[Opening INFORMATION SHOWN section]

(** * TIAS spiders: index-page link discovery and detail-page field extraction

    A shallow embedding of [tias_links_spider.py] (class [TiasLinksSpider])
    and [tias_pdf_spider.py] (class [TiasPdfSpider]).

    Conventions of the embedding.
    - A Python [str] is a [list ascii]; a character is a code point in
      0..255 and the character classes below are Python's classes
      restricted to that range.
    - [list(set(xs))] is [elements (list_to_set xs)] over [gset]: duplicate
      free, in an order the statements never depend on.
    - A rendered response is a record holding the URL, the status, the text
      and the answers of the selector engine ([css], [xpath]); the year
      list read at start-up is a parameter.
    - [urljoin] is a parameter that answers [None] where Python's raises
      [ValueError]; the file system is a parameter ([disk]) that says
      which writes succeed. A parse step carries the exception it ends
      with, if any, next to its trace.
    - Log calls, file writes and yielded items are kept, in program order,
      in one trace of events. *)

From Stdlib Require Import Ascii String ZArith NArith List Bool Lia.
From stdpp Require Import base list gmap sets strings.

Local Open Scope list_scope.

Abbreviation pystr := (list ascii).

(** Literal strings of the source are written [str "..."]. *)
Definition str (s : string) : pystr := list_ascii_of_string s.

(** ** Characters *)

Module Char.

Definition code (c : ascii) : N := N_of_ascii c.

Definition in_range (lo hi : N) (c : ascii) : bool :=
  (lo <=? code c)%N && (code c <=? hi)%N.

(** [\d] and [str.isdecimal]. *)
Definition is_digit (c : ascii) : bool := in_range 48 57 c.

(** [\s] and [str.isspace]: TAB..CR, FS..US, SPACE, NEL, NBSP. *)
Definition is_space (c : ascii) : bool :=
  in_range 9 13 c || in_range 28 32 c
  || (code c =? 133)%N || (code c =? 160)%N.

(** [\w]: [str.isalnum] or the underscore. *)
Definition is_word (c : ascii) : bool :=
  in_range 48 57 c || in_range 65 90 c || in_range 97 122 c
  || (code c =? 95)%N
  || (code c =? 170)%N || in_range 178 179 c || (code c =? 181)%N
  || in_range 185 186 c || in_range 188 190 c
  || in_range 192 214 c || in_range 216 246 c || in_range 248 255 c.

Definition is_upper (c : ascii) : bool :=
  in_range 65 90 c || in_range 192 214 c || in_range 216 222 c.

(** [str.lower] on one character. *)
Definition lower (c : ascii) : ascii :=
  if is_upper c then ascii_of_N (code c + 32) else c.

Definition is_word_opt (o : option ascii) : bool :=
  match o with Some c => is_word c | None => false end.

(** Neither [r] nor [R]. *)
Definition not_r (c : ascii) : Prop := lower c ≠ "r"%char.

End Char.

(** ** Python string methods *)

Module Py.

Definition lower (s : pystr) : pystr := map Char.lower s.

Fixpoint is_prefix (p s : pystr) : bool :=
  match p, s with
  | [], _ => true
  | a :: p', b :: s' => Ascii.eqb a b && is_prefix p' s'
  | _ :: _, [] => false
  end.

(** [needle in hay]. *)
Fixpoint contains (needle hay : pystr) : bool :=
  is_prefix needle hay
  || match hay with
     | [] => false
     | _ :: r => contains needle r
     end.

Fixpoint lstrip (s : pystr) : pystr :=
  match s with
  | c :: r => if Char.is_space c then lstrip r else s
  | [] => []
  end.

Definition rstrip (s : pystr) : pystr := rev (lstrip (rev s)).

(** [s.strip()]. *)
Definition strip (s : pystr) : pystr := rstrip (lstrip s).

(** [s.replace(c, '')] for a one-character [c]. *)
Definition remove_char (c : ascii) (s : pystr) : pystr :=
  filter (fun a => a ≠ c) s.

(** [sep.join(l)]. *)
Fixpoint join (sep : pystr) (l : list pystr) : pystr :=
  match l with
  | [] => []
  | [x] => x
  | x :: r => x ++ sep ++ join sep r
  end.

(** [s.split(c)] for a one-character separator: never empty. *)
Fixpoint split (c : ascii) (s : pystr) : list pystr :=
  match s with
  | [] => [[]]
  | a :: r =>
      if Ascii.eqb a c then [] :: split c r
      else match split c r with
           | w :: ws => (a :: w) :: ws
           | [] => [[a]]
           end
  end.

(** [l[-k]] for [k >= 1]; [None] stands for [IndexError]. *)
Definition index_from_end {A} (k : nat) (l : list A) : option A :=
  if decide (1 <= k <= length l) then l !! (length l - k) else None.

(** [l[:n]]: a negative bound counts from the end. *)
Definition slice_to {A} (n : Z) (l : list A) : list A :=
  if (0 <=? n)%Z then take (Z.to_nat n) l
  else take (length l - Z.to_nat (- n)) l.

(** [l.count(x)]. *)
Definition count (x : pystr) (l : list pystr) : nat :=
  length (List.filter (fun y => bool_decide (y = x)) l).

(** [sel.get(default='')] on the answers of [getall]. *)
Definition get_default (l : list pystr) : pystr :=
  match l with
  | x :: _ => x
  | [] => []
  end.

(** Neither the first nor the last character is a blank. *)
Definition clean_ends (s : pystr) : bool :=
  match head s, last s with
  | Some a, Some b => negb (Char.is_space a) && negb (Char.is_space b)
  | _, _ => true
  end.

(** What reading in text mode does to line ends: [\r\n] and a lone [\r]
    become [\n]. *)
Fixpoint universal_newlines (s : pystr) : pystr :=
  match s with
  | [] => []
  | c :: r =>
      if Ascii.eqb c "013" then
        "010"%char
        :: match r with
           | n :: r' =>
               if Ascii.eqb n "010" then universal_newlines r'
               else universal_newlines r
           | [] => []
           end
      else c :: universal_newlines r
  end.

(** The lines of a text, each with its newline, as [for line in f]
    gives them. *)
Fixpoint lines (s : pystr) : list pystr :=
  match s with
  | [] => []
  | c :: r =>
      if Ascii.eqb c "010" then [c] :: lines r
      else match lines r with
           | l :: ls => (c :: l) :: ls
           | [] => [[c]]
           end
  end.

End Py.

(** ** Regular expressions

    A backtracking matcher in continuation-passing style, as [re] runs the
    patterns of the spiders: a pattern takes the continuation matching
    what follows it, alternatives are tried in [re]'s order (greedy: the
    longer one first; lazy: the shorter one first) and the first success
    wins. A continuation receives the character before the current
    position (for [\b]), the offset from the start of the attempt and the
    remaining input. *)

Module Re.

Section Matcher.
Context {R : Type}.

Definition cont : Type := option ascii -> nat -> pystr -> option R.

[Closing INFORMATION SHOWN section]

◆ **ASSIGNMENT**
Only one stretch of the records above is wanted: the lines between the one holding "ls => (c :: l) :: ls" and the one holding "wins. A continuation", inclusive, reproduced exactly.

◆ **EXERCISE RESULT**
           | l :: ls => (c :: l) :: ls
           | [] => [[c]]
           end
  end.

End Py.

(** ** Regular expressions

    A backtracking matcher in continuation-passing style, as [re] runs the
    patterns of the spiders: a pattern takes the continuation matching
    what follows it, alternatives are tried in [re]'s order (greedy: the
    longer one first; lazy: the shorter one first) and the first success
    wins. A continuation receives the character before the current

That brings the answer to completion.